Al filo de las once de la mañana, en el segundo miércoles de diciembre, entra en la cabina de la sala de visitas John Henry Ramirez, uno de los reos más conocidos, que ha desafiado a Texas como hacía tiempo que ningún otro reo lo había conseguido. Vestido de riguroso blanco, color de los internos, saluda de forma afable al empleado que hace de guía.

“Hey, John”, dice el funcionario, mientras ambos pegan el puño en el cristal a modo de saludo en una de las cabinas de la sala.

El día que lo iban a ejecutar, Ramirez tuvo ánimo de tomarse un bistec, cortesía de último día en el sistema penitenciario, y pensar largo y tendido en las últimas palabras que iba a pronunciar. Qué no se pensará largo y tendido en el corredor de la muerte, de todos modos, un lugar cuyos habitantes pasan 22 horas diarias en un celda de 5,5 metros cuadrados. Los presos únicamente tienen derecho a recreo fuera de ella en solitario y suelen pasar una media de una década hasta que les llega la hora. El 8 de septiembre John barruntaba algo sencillo, una despedida a sus compañeros de cárcel, un agradecimiento al alcaide por los programas religiosos del centro, poco más que eso.

El 19 de julio de 2004, en una noche de robos, drogas y alcohol, John, de 20 años, mató a un hombre con 29 puñaladas, y 17 años después, tras vivir fugitivo y caer preso, tras un juicio y sus correspondientes apelaciones, tenía cita con la inyección letal. El Tribunal Supremo de Estados Unidos, sin embargo, decidió suspender la ejecución en el último momento para atender una petición nada común: que el sacerdote que le ha estado acompañando desde 2015 pueda rezar junto a él dentro de la cámara en el momento de morir y en contacto físico con él.

-¿Por qué es tan importante ese contacto en el último momento?

-Porque en los servicios religiosos la gente se da la mano y se toca y, si va a ser literalmente mi último momento, es muy importante hacerlo de ese modo.

-¿Tiene miedo a morir?

-No, tengo ganas.

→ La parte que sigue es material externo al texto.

(* ===== verification/Spec.v ===== *)
(** * The market as its users understand it

    An abstract specification of NFTMarketplace.sol.  There is no escrow, no
    storage layout and no re-entrancy guard: a token is either free, in the
    hands of an owner, or for sale.  A token that is for sale cannot be moved;
    only a purchase ends the sale.  Refine.v shows that the contracts implement
    this market; the consequences proved here then hold of the contracts. *)

From stdpp Require Import base list strings numbers.
From Stdlib Require Import ZArith Lia.
From S2P Require Import Prelude Evm MarketStorage.

(** ** States *)
Inductive sale :=
| Fixed (seller : address) (price : Z)
| Auction (seller : address) (price endTime : Z) (bidder : address) (bid : Z).

Inductive holding :=
| Free (owner : address)
| ForSale (s : sale).

(** Who has which token, and the ether the market keeps. *)
Record Spec := { tok : address → Z → holding; funds : Z }.

#[export] Instance sale_eq_dec : EqDecision sale.
Proof. solve_decision. Defined.
#[export] Instance holding_eq_dec : EqDecision holding.
Proof. solve_decision. Defined.

(** Two markets are the same when every token is in the same hands. *)
#[export] Instance Spec_equiv : Equiv Spec := λ s t,
  (∀ c id, tok s c id = tok t c id) ∧ funds s = funds t.

#[export] Instance Spec_equivalence : Equivalence (≡@{Spec}).
Proof.
  split.
  - done.
  - intros s t [H1 H2]. by split.
  - intros s t u [H1 H2] [H3 H4]. split; [intros c id; by rewrite H1|by rewrite H2].
Qed.

#[export] Instance tok_proper : Proper ((≡) ==> (=) ==> (=) ==> (=)) tok.
Proof. intros s t [H _] c ? <- id ? <-. apply H. Qed.
#[export] Instance funds_proper : Proper ((≡) ==> (=)) funds.
Proof. by intros s t [_ H]. Qed.

Definition put (c : address) (id : Z) (h : holding) (s : Spec) : Spec :=
  {| tok := λ c' id', if decide (c = c' ∧ id = id') then h else tok s c' id';
     funds := funds s |}.
Definition earn (n : Z) (s : Spec) : Spec := {| tok := tok s; funds := (funds s + n)%Z |}.

#[export] Instance put_proper c id h : Proper ((≡) ==> (≡)) (put c id h).
Proof. intros s t [H1 H2]. split; [|done]. intros c' id'. cbn. by rewrite H1. Qed.
#[export] Instance earn_proper n : Proper ((≡) ==> (≡)) (earn n).
Proof. intros s t [H1 H2]. split; [done|]. cbn. by rewrite H2. Qed.

(** ** Steps

    What can happen, and when; [None] when the market does not allow it. *)
Inductive label :=
| Idle
| List_ (who c : address) (id price : Z)
| Buy (who seller c : address) (id price : Z)
| Start (who c : address) (id price endTime : Z)
| Bid (who c : address) (id amount now : Z)
| MakeAnOffer (who c : address) (id amount : Z)
| Deposit (amount : Z)
| Move (c : address) (id : Z) (from to : address).

Definition listing_fee : Z := 5 * 10 ^ 14.

Definition spec_exec (l : label) (s : Spec) : option Spec :=
  match l with
  | Idle => Some s
  | List_ who c id price =>
      guard (tok s c id = Free who ∧ 0 < price)%Z;;
      Some (earn listing_fee (put c id (ForSale (Fixed who price)) s))
  | Buy who seller c id price =>
      guard (tok s c id = ForSale (Fixed seller price));;
      Some (put c id (Free who) s)
  | Start who c id price endTime =>
      match tok s c id with
      | ForSale (Fixed seller _) =>
          guard (seller = who);;
          Some (put c id (ForSale (Auction who price endTime 0 0)) s)
      | _ => None
      end
  | Bid who c id amount now =>
      match tok s c id with
      | ForSale (Auction seller price endTime _ bid) =>
          guard (now < endTime ∧ bid < amount)%Z;;
          Some (earn amount (put c id (ForSale (Auction seller price endTime who amount)) s))
      | _ => None
      end
  | MakeAnOffer who c id amount =>
      match tok s c id with
      | ForSale (Fixed _ _) => guard (0 < amount)%Z;; Some (earn amount s)
      | _ => None
      end
  | Deposit amount => guard (0 ≤ amount)%Z;; Some (earn amount s)
  | Move c id from to =>
      guard (tok s c id = Free from ∧ to ≠ 0%N);; Some (put c id (Free to) s)
  end.

Definition spec_run (ls : list label) (s : Spec) : option Spec :=
  foldl (λ o l, o ≫= spec_exec l) (Some s) ls.

(** The events the market announces. *)
Definition events_of (l : label) : list market_event :=
  match l with
  | List_ who c id price => [MarketItemCreated c id who 0 price]
  | Buy who seller c id price => [MarketItemSold c id seller who price]
  | MakeAnOffer who c id amount => [OfferCreated c who amount]
  | _ => []
  end.

(** ** Steps do not see the difference between equivalent states *)
#[export] Instance spec_exec_proper l : Proper ((≡) ==> (≡)) (spec_exec l).
Proof.
  intros s t E. pose proof E as [Ht _].
  destruct l as [|who c id ?|who se c id ?|who c id ??|who c id ??|who c id ?|?|c id ??];
    cbn; rewrite ?(Ht c id); repeat case_match; repeat case_guard; cbn;
    try done; try (constructor; by rewrite E); constructor; exact E.
Qed.

#[export] Instance spec_bind_proper l : Proper ((≡) ==> (≡)) (λ o, o ≫= spec_exec l).
Proof. intros o o' E. destruct E as [s t E|]; cbn; [by rewrite E|done]. Qed.

Lemma spec_foldl_proper ls o o' :
  o ≡ o' → foldl (λ o l, o ≫= spec_exec l) o ls ≡ foldl (λ o l, o ≫= spec_exec l) o' ls.
Proof.
  revert o o'. induction ls as [|l ls IH]; intros o o' E; cbn; [done|].
  apply IH. by apply spec_bind_proper.
Qed.

#[export] Instance spec_run_proper ls : Proper ((≡) ==> (≡)) (spec_run ls).
Proof. intros s t E. apply spec_foldl_proper. by constructor. Qed.

Lemma spec_run_app ls ks s : spec_run (ls ++ ks) s = spec_run ls s ≫= spec_run ks.
Proof.
  unfold spec_run. rewrite foldl_app. destruct (foldl _ (Some s) ls) as [t|]; [done|]. cbn.
  induction ks; done.
Qed.

Lemma spec_run_cons l ls s : spec_run (l :: ls) s = spec_exec l s ≫= spec_run ls.
Proof. exact (spec_run_app [l] ls s). Qed.

(** Facts of one step hold along a run. *)
Lemma spec_run_ind (R : Spec → list label → Spec → Prop) :
  (∀ s, R s [] s) →
  (∀ s l s' ls t, spec_exec l s = Some s' → spec_run ls s' = Some t → R s' ls t →
     R s (l :: ls) t) →
  ∀ ls s t, spec_run ls s = Some t → R s ls t.
Proof.
  intros H0 Hs ls. induction ls as [|l ls IH]; intros s t; [by intros [= <-]|].
  rewrite spec_run_cons. intros (s' & H & Hr)%bind_Some. eauto.
Qed.

(** The steps that are allowed, one rule each. *)
Inductive spec_step (s : Spec) : label → Spec → Prop :=
| st_idle : spec_step s Idle s
| st_list who c id price :
    tok s c id = Free who → (0 < price)%Z →
    spec_step s (List_ who c id price)
      (earn listing_fee (put c id (ForSale (Fixed who price)) s))
| st_buy who seller c id price :
    tok s c id = ForSale (Fixed seller price) →
    spec_step s (Buy who seller c id price) (put c id (Free who) s)
| st_start who c id old price endTime :
    tok s c id = ForSale (Fixed who old) →
    spec_step s (Start who c id price endTime)
      (put c id (ForSale (Auction who price endTime 0 0)) s)
| st_bid who c id amount now seller price endTime bidder bid :
    tok s c id = ForSale (Auction seller price endTime bidder bid) →
    (now < endTime)%Z → (bid < amount)%Z →
    spec_step s (Bid who c id amount now)
      (earn amount (put c id (ForSale (Auction seller price endTime who amount)) s))
| st_offer who c id amount seller price :
    tok s c id = ForSale (Fixed seller price) → (0 < amount)%Z →
    spec_step s (MakeAnOffer who c id amount) (earn amount s)
| st_deposit amount : (0 ≤ amount)%Z → spec_step s (Deposit amount) (earn amount s)
| st_move c id from to :
    tok s c id = Free from → to ≠ 0%N →
    spec_step s (Move c id from to) (put c id (Free to) s).

Lemma spec_exec_step l s t : spec_exec l s = Some t ↔ spec_step s l t.
Proof.
  split.
  - destruct l as [|who c id ?|who se c id ?|who c id ??|who c id ??|who c id ?|?|c id ??];
      cbn; try destruct (tok s c id) as [?|[]] eqn:?; intros H; simplify_option_eq;
      destruct_and?; subst; by econstructor.
  - destruct 1; cbn; repeat match goal with H : tok _ _ _ = _ |- _ => rewrite H end;
      by simplify_option_eq.
Qed.

(** The token asked about is the one the step is about, or another. *)
Ltac same_token :=
  cbn [tok funds put earn] in *;
  repeat match goal with
  | H : context [decide (?a = ?b ∧ ?i = ?j)] |- _ => destruct (decide (a = b ∧ i = j)) as [[-> ->]|?]
  | |- context [decide (?a = ?b ∧ ?i = ?j)] => destruct (decide (a = b ∧ i = j)) as [[-> ->]|?]
  end.

(** *** What the specification promises *)

(** An auction keeps its seller, price and end, and its bid only grows. *)
Lemma spec_auction_forever ls s t c id seller price endTime bidder bid :
  spec_run ls s = Some t →
  tok s c id = ForSale (Auction seller price endTime bidder bid) →
  ∃ bidder' bid', (bid ≤ bid')%Z ∧
    tok t c id = ForSale (Auction seller price endTime bidder' bid').
Proof.
  intros H. revert bidder bid. revert ls s t H.
  refine (spec_run_ind _ _ _); [intros; do 2 eexists; split; [reflexivity|eassumption]|].
  intros s l s' ls t H _ IH bidder bid Ha.
  assert (∃ bidder' bid', (bid ≤ bid')%Z ∧
    tok s' c id = ForSale (Auction seller price endTime bidder' bid'))
    as (bidder' & bid' & Hle & Ha').
  { apply spec_exec_step in H. clear IH.
    destruct H; same_token; try congruence;
      do 2 eexists; (split; [|first [eassumption | repeat f_equal; congruence]]); 
      simplify_eq; try lia; congruence || (rewrite Ha in *; simplify_eq; lia). }
  destruct (IH _ _ Ha') as (b2 & bid2 & ? & ?). exists b2, bid2. split; [lia|done].
Qed.

(** A fixed-price sale ends in a purchase from that seller at that price, unless
    it became an auction, which it then remains. *)
Lemma spec_sale_ends ls s t c id seller price :
  spec_run ls s = Some t → tok s c id = ForSale (Fixed seller price) →
  tok t c id = ForSale (Fixed seller price) ∨
  (∃ buyer, Buy buyer seller c id price ∈ ls) ∨
  (∃ p e b bid, tok t c id = ForSale (Auction seller p e b bid)).
Proof.
  revert ls s t. refine (spec_run_ind _ _ _); [auto|].
  intros s l s' ls t H Hr IH Hs.
  destruct (decide (tok s' c id = tok s c id)) as [E|Hne].
  - rewrite Hs in E. destruct (IH E) as [?|[(b & ?)|?]]; [auto| |auto].
    right. left. exists b. by right.
  - right. apply spec_exec_step in H. clear IH.
    destruct H; same_token; try done; rewrite Hs in *; simplify_eq.
    + left. eexists. by left.
    + right. edestruct spec_auction_forever as (b & bid & _ & Ht); [exact Hr| |by eauto].
      cbn. by rewrite decide_True.
Qed.

(** A bid is never negative, and so the market never loses ether. *)
Definition bids_nonneg (s : Spec) : Prop := ∀ c id seller price endTime bidder bid,
  tok s c id = ForSale (Auction seller price endTime bidder bid) → (0 ≤ bid)%Z.

Lemma spec_step_funds s l t :
  spec_step s l t → bids_nonneg s → (funds s ≤ funds t)%Z ∧ bids_nonneg t.
Proof.
  intros H Hb. split.
  - destruct H; cbn; unfold listing_fee; try lia.
    match goal with H : tok s _ _ = _ |- _ => specialize (Hb _ _ _ _ _ _ _ H) end. lia.
  - intros c' id' se p e b bid' Ha.
    destruct H; same_token; simplify_eq; try (by eapply Hb).
    + done.
    + match goal with H : tok s _ _ = _ |- _ => specialize (Hb _ _ _ _ _ _ _ H) end. lia.
Qed.

Lemma spec_funds_grow ls s t :
  spec_run ls s = Some t → bids_nonneg s → (funds s ≤ funds t)%Z.
Proof.
  revert ls s t. refine (spec_run_ind _ _ _); [done|].
  intros s l s' ls t H%spec_exec_step _ IH Hb.
  destruct (spec_step_funds _ _ _ H Hb) as [? ?%IH]. lia.
Qed.

(** ** Reading the market from its events

    A listener that keeps, for every token, the seller and the price of the
    last [MarketItemCreated] that no [MarketItemSold] followed. *)
Definition listen (c : address) (id : Z) (r : option (address * Z)) (e : market_event)
    : option (address * Z) :=
  match e with
  | MarketItemCreated c' id' seller _ price =>
      if decide (c' = c ∧ id' = id) then Some (seller, price) else r
  | MarketItemSold c' id' _ _ _ => if decide (c' = c ∧ id' = id) then None else r
  | _ => r
  end.

(** What the listener should believe of a token. *)
Definition heard (h : holding) (r : option (address * Z)) : Prop :=
  match h with
  | Free _ => r = None
  | ForSale (Fixed seller price) => r = Some (seller, price)
  | ForSale (Auction seller _ _ _ _) => ∃ price, r = Some (seller, price)
  end.

Lemma spec_events ls s t c id r :
  spec_run ls s = Some t → heard (tok s c id) r →
  heard (tok t c id) (foldl (listen c id) r (ls ≫= events_of)).
Proof.
  intros H. revert r. revert ls s t H. refine (spec_run_ind _ _ _); [done|].
  intros s l s' ls t H%spec_exec_step _ IH r Hr. cbn [mbind list_bind].
  rewrite foldl_app. apply IH. clear IH.
  destruct H; same_token; try done; cbn; 
    try (rewrite decide_False by done); try (rewrite decide_True by done); try done; eauto;
    repeat match goal with H : tok s _ _ = _ |- _ => rewrite H in Hr end; cbn in Hr; eauto.
Qed.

Será un alivio salir de este lugar, quiero dejar de sentir dolor.

La mayor parte de los reos, sin embargo, suele entrar en una travesía de apelaciones, recursos y demandas que dura años con el fin de ganar tiempo en un lugar, el corredor de la muerte, donde el tiempo es algo muy vago; con el fin de aferrarse a la vida, aunque sean apenas unos mendrugos de vida: hablar a gritos con compañeros de unidad a los que nunca ves la cara, jugar al ajedrez con un oponente inexistente, tumbarse y pensar en el pasado. John, que ahora tiene 37 años, intenta evitar esto último. “Me mantengo ocupado para no andar demasiado por mi cabeza”, dice. Estudia la Biblia, lee novelas de ciencia ficción, envía cartas, escribe poemas. Tiene uno, de 2018, que dice:

“Consuélame como un abrazo,

mientras aguardo el último tirón,

con esta soga alrededor de mi cuello,

¿podrás oír cuando grite?”

Dice que quiere morir, que tiene un pie ya al otro lado, pero a veces parece agarrado aún al ser y estar que fue, como cuando cuenta abatido que su esposa se está divorciando de él, o maldice a su abogado porque considera que lo lleva a toda velocidad al patíbulo. En momentos de la conversación parece alicaído y acartonado, como si le hubieran vaciado por dentro; en otras acelera y habla del procedimiento de la ejecución como quien cuenta la reforma de su casa. Ante las cámaras hay un instante en que sonríe, de forma algo absurda -“Sáqueme guapo”, bromea- y hace un poco el ganso, se coloca las manos abiertas en las orejas como en una burla infantil.

En 2011, fue él mismo quien le pidió a su abogado que dejarse de apelar la pena capital y, en su lugar, leyese en el tribunal el salmo 51:3: “Porque yo reconozco mis transgresiones y mi pecado está siempre delante de mí”. Luego, conoció a la comunidad Iglesia del Segundo Bautismo, de Corpus Christi, la ciudad donde creció y donde cometió su crimen. El pastor Moore y las hermanas Trujillo le convencieron de seguir peleando. En 2017, consiguió suspender su primera ejecución alegando el abandono de su primer abogado de oficio; en 2020, lo logró pidiendo la presencia del pastor y, en 2021, sus manos.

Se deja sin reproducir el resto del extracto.